千家が主宰する出雲大社教は、その教理で顕幽を一貫して生死を超えた永遠の生に生きる道を教えるとし、死の問題に解決を与えた唯一の神道であることを誇っています。・・・本殿の北側

奈良時代までは、この政治は皇孫(天皇家)、神事は出雲大社という体制が機能していましたが、平安期に藤原氏が台頭すると、摂関家が政治を主宰、天皇家は伊勢神宮での神事を主宰すると変化し、出雲大社の地位が低下したようです。・・・彰古館建物は大正3年(1914)に出雲大社全体の宝物館として造られたもの。

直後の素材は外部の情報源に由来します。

Lemma threads_ok_touch mem v k (r r' : Thread.t) :
  v_thr v !! k = Some r -> Thread.ThreadId r' = Thread.ThreadId r ->
  Thread.HeadTaskId r' = Thread.HeadTaskId r -> Thread.ScheduledAt r' = Thread.ScheduledAt r ->
  threads_ok mem v -> threads_ok mem (set_thr (<[k := r']> (v_thr v)) v).
Proof.
  intros HT E1 E2 E3 [H1 H2 H3]. split; cbn; [done| |].
  - intros k'. destruct (decide (k' = k)) as [->|Hne].
    + rewrite lookup_insert_eq. pose proof (H2 k) as Hk. rewrite HT in Hk.
      destruct Hk as (h & ?&?&?& Hr &?&?). exists h. unfold head_row in *.
      rewrite E1, E2, E3. done.
    + rewrite lookup_insert_ne by done. apply H2.
  - eapply image_ext; [|exact H3]. intros t. unfold queued, is_head.
    enough (Hiff : (exists r0, v_thr v !! threadkey t = Some r0 /\ Thread.HeadTaskId r0 = Task.Id t)
      <-> (exists r0, <[k:=r']> (v_thr v) !! threadkey t = Some r0 /\ Thread.HeadTaskId r0 = Task.Id t))
      by tauto.
    destruct (decide (threadkey t = k)) as [->|Hne].
    + rewrite lookup_insert_eq, HT. split; intros (r0 & [= <-] & E); eexists; split; try done; congruence.
    + by rewrite lookup_insert_ne by done.
Qed.

Lemma ix_ok_replaced mem v w t0 t1 :
  ix_ok mem v -> mem t0 -> Task.Id t1 = Task.Id t0 -> wf_task t1 ->
  threads_ok (mem_upd mem (Task.Id t0) (Some t1)) w ->
  dedupe_ok (mem_upd mem (Task.Id t0) (Some t1)) (v_dedupe w) ->
  (forall k, k ∈ v_inp w <-> (k ∈ v_inp v /\ (in_progress t0 -> k <> inp_key t0)) \/
                             in_progress t1 /\ k = inp_key t1) ->
  (forall k, k ∈ v_dead w <-> (k ∈ v_dead v /\ (dead t0 -> k <> dead_key t0)) \/
                             dead t1 /\ k = dead_key t1) ->
  (forall k, k ∈ v_exp w <-> (k ∈ v_exp v /\ (has_deadline t0 -> k <> exp_key t0)) \/
                             has_deadline t1 /\ k = exp_key t1) ->
  ix_ok (mem_upd mem (Task.Id t0) (Some t1)) w.
Proof.
  intros [Hrows Hthr Hinp Hdead Hexp Hded] Ht EI Hw Hthr' Hded' HI HD HE.
  split; [|done| | | |done].
  - apply rows_upd; [done|]. by intros ? [= <-].
  - eapply image_replaced; [apply inp_key_inj|done..].
  - eapply image_replaced; [apply dead_key_inj|done..].
  - eapply image_replaced; [apply exp_key_inj|done..].
Qed.

(** The row [t0] became [t1] in the table. *)
Lemma stored_replaced mem v t0 t1 :
  rows mem -> mem t0 -> Task.Id t1 = Task.Id t0 -> wf_task t1 -> stored mem v ->
  stored (mem_upd mem (Task.Id t0) (Some t1))
    (set_table (<[task_key (Task.Id t1) := t1]> (v_table v)) v).
Proof.
  intros Hrows Ht0 EI Hw Hst u [[= <-]|[Hu Hne]]; cbn; [by rewrite lookup_insert_eq|].
  rewrite lookup_insert_ne; [by apply Hst|]. intros E. apply Hne. symmetry. rewrite <-EI.
  apply task_key_inj; [apply Hw|by apply wf_Id, (rows_wf _ Hrows)|done].
Qed.
(** What every transition of one row guarantees. *)
Definition row_step mem v (i : TaskId.t) (new : option Task.t)
    (f : TasksCounter.t -> TasksCounter.t) (t : Task.t) (v' : View) : Prop :=
  ix_ok (mem_upd mem i new) v' /\
  v_table v' = partial_alter (fun _ => new) (task_key i) (v_table v) /\
  v_cnt v' = bumped v t f /\ same_meta v v'.

Lemma is_i64_after now s : is_i64 (after_seconds now s).
Proof. apply is_i64_i64. Qed.

Lemma is_i64_0 : is_i64 0.
Proof. by split. Qed.

Lemma bumped_id v t : task_qpk t ∈ dom (v_cnt v) -> bumped v t id = v_cnt v.
Proof.
  intros [c Hc]%elem_of_dom. unfold bumped. by rewrite Hc, insert_id.
Qed.

(** *** Start: [ENQUEUED] to [IN_PROGRESS] *)

Definition started (now ka : Z) t : Task.t :=
  Task.set_State TASK_STATE_IN_PROGRESS
    (Task.set_Attempts (i32 (Task.Attempts (Task.set_VisibleAt (after_seconds now ka) t) + 1))
       (Task.set_VisibleAt (after_seconds now ka) t)).

Lemma wf_started now ka t : wf_task t -> enqueued t -> wf_task (started now ka t).
Proof.
  intros [???????? (Ha1 & Ha2 & _)] He. specialize (Ha2 He). unfold enqueued in He.
  destruct t; split; cbn in *; auto using is_i64_after.
  unfold retries in *. cbn in *. rewrite i32_id by lia. repeat split; try done; lia.
Qed.

Lemma started_fields now ka t :
  let t1 := started now ka t in
  Task.Id t1 = Task.Id t /\ Task.ThreadId t1 = Task.ThreadId t /\
  Task.ScheduledAt t1 = Task.ScheduledAt t /\ Task.DedupeKey t1 = Task.DedupeKey t /\
  Task.ExpiresAt t1 = Task.ExpiresAt t /\ Task.State t1 = TASK_STATE_IN_PROGRESS.
Proof. by destruct t. Qed.

Lemma wpv_startTask mem v now ka t :
  ix_ok mem v -> mem t -> queued (v_thr v) t ->
  wpv (startTask (TaskId.AccountId (Task.Id t)) (TaskId.QueueId (Task.Id t)) now ka t) v
    (fun t1 v' => t1 = started now ka t /\
       ix_ok (mem_upd mem (Task.Id t) (Some (started now ka t))) v' /\
       v_table v' = <[task_key (Task.Id t) := started now ka t]> (v_table v) /\
       v_cnt v' = v_cnt v /\ v_thr v' = v_thr v /\ same_meta v v').
Proof.
  intros Hix Ht Hq. pose proof Hix as [Hrows Hthr Hinp Hdead Hexp Hded].
  destruct (started_fields now ka t) as (EI & ET & ES & ED & EE & Est).
  pose proof Hq as [He Hhead]. unfold enqueued in He.
  unfold startTask. vsteps. fold (started now ka t). rewrite ?EI.
  change (tablePK _ _) with (task_pk t). 
  change (task_pk t ++ queueIndexItem _ (task_n t)) with (qkey t).
  change (expiration_item _ _) with (exp_key t).
  replace (task_pk t ++ inProgressIndexItem _ _) with (inp_key (started now ka t))
    by (unfold inp_key, task_pk, task_n; by rewrite EI).
  split; [done|]. split; [|by repeat split]. eapply ix_ok_replaced; try done; cbn.
  - by apply wf_started; [apply (rows_wf _ Hrows)|].
  - eapply threads_ok_fields;
      [..|apply (threads_ok_replaced mem v t (started now ka t) (v_queue v ∖ {[qkey t]}))]; try done.
    + congruence.
    + congruence.
    + by apply wf_started; [apply (rows_wf _ Hrows)|].
    + intros _ Hth. right. by destruct Hhead.
    + eapply image_replaced; [apply qkey_inj|done|done|done| |apply Hthr|].
      * by apply wf_started; [apply (rows_wf _ Hrows)|].
      * intros k. assert (~ queued (v_thr v) (started now ka t)).
        { intros [Hn _]. unfold enqueued in Hn. congruence. }
        set_solver.
  - eapply dedupe_same; try done. unfold claims. rewrite ED, Est, He. naive_solver.
  - intros k. unfold in_progress. rewrite He, Est. set_solver.
  - intros k. unfold dead. rewrite He, Est. set_solver.
  - intros k. unfold has_deadline. rewrite He, Est. set_solver.
Qed.

(** *** Heartbeat: a new visibility deadline *)

Definition renewed (now ka : Z) t : Task.t := Task.set_VisibleAt (after_seconds now ka) t.

Lemma renewed_fields now ka t :
  let t1 := renewed now ka t in
  Task.Id t1 = Task.Id t /\ Task.ThreadId t1 = Task.ThreadId t /\
  Task.ScheduledAt t1 = Task.ScheduledAt t /\ Task.DedupeKey t1 = Task.DedupeKey t /\
  Task.ExpiresAt t1 = Task.ExpiresAt t /\ Task.State t1 = Task.State t /\
  Task.LastFailedAt t1 = Task.LastFailedAt t.
Proof. by destruct t. Qed.

(** An in-progress member is the head its thread row names. *)
Lemma in_progress_head mem v t :
  rows mem -> threads_ok mem v -> mem t -> threaded t -> in_progress t ->
  exists r, v_thr v !! threadkey t = Some r /\ head_row r t.
Proof.
  intros Hrows [_ H2 _] Ht Hth Hp. pose proof (H2 (threadkey t)) as Hk.
  assert (Hm : member t). { split; [done|]. unfold in_progress in Hp. congruence. }
  destruct (v_thr v !! threadkey t) as [r|]; [|by destruct (Hk t)].
  destruct Hk as (h & Hh & Hmh & Hkh & Hr & Hinp & _). exists r.
  by rewrite (Hinp t).
Qed.

Lemma wpv_heartbeatTask mem v now ka t :
  ix_ok mem v -> mem t -> in_progress t ->
  wpv (heartbeatTask t now ka) v (fun _ v' =>
    ix_ok (mem_upd mem (Task.Id t) (Some (renewed now ka t))) v' /\
    v_table v' = <[task_key (Task.Id t) := renewed now ka t]> (v_table v) /\
    v_cnt v' = v_cnt v /\ same_meta v v').
Proof.
  intros Hix Ht Hp. pose proof Hix as [Hrows Hthr Hinp Hdead Hexp Hded].
  destruct (renewed_fields now ka t) as (EI & ET & ES & ED & EE & Est & EL).
  set (t1 := renewed now ka t) in *.
  assert (Hw1 : wf_task t1).
  { destruct (rows_wf _ Hrows _ Ht). subst t1. destruct t; split; cbn in *; auto using is_i64_after. }
  unfold in_progress in Hp. unfold heartbeatTask. fold (renewed now ka t). fold t1.
  vstep. vstep. vstep. vstep. change (task_pk t ++ _) with (inp_key t). cbv zeta. rewrite EI, ET.
  set (w := set_table _ _). vstep.
  apply (wpv_mono _ _ (fun _ w' => threads_ok (mem_upd mem (Task.Id t) (Some t1)) w' /\
    exists T, w' = set_thr T w)).
  - assert (Hok : threads_ok (mem_upd mem (Task.Id t) (Some t1)) w).
    { eapply threads_ok_fields; [..|apply (threads_ok_replaced mem v t t1 (v_queue v))]; try done.
      - congruence.
      - congruence.
      - by left.
      - unfold enqueued. congruence.
      - apply image_queue_not_enqueued; try done; unfold enqueued; [congruence|].
        intros u [= <-]. congruence. }
    apply wpv_when; intros Hb; rewrite ?bool_decide_eq_true, ?bool_decide_eq_false in Hb.
    + destruct (in_progress_head mem v t) as (r & HT & Hr1 & Hr2 & Hr3); try done.
      vstep. eapply wpv_threads_Get; [exact HT|]. rewrite Hr2.
      replace (task_n t1) with (TaskId.TaskId (Task.Id t)) by (unfold task_n; by rewrite EI).
      rewrite Z.eqb_refl. cbn [negb]. vsteps.
      replace (threadIndexPK _ _ _) with (threadkey t)
        by (unfold threadkey; destruct r; cbn in *; congruence).
      split; [|by eexists]. by eapply (threads_ok_touch _ w); [exact HT|destruct r..|].
    + split; [done|]. exists (v_thr w). by destruct w.
  - intros [] w' [Hok (T & ->)]. vsteps. subst w. cbn.
    replace (task_pk t1 ++ _) with (inp_key t1) by done.
    split; [|by repeat split]. eapply ix_ok_replaced; try done; cbn.
    + by eapply threads_ok_fields; [..|exact Hok].
    + eapply dedupe_same; try done. unfold claims. by rewrite ED, Est.
    + intros k. unfold in_progress. rewrite Est, Hp. set_solver.
    + intros k. unfold dead. rewrite Est, Hp. set_solver.
    + intros k. unfold has_deadline. rewrite Est, Hp. set_solver.
Qed.
(** *** Retry: [IN_PROGRESS] back to [ENQUEUED] *)

Definition retried (now interval : Z) t : Task.t :=
  Task.set_VisibleAt 0
    (Task.set_LastFailedAt now
       (Task.set_ScheduledAt (after_seconds now interval)
          (Task.set_State TASK_STATE_ENQUEUED t))).

Lemma retried_fields now iv t :
  let t1 := retried now iv t in
  Task.Id t1 = Task.Id t /\ Task.ThreadId t1 = Task.ThreadId t /\
  Task.ScheduledAt t1 = after_seconds now iv /\ Task.DedupeKey t1 = Task.DedupeKey t /\
  Task.ExpiresAt t1 = Task.ExpiresAt t /\ Task.State t1 = TASK_STATE_ENQUEUED.
Proof. by destruct t. Qed.

(** The backoff before the next delivery. *)
Definition backoff t (iv : Z) : Prop :=
  exists rs, Task.RetryStrategy t = Some rs /\
    RetryStrategy.RetryIntervalsInSeconds rs !! Z.to_nat (Task.Attempts t - 1) = Some iv.

Lemma wpv_retry_interval v t iv :
  wf_task t -> in_progress t -> backoff t iv ->
  wpv (retry_interval t) v (fun i v' => i = iv /\ v' = v).
Proof.
  intros [???????? (Ha1 & _ & Ha2)] Hp (rs & Ers & Hiv). specialize (Ha2 Hp).
  unfold retry_interval. rewrite Ers. apply wpv_bind, wpv_ret. cbn.
  unfold retries in *. rewrite Ers in *. rewrite i32_id by lia.
  replace (Task.Attempts t - 1 <? 0) with false by lia. rewrite Hiv. by apply wpv_ret.
Qed.

Lemma wf_retried now iv t :
  wf_task t -> backoff t iv -> in_progress t -> is_i64 now -> wf_task (retried now iv t).
Proof.
  intros [???????? (Ha1 & _ & Ha2)] (rs & Ers & Hiv) Hp Hn. specialize (Ha2 Hp).
  apply lookup_lt_Some in Hiv. destruct t; split; cbn in *; auto using is_i64_after, is_i64_0.
  unfold retries in *. cbn in *. rewrite Ers in *. repeat split; try done; lia.
Qed.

さて、大己貴神(大国主神)による国つくり神話は、「少彦名神」の協力による部分と、海上からきた神霊「大物主神」(大和三輪の大神神社の祭神)の協力があったとされたことから「大物主神」は「大国主神」と同体という説があります。・・・瑞垣の西側から見た本殿、本殿の左は筑紫社

また大国主神を訓読みしたダイコクは、ヒンズー教を源とする財福と食物の神「大黒天」と通じることから大黒天とも同体という説も支持されてきています。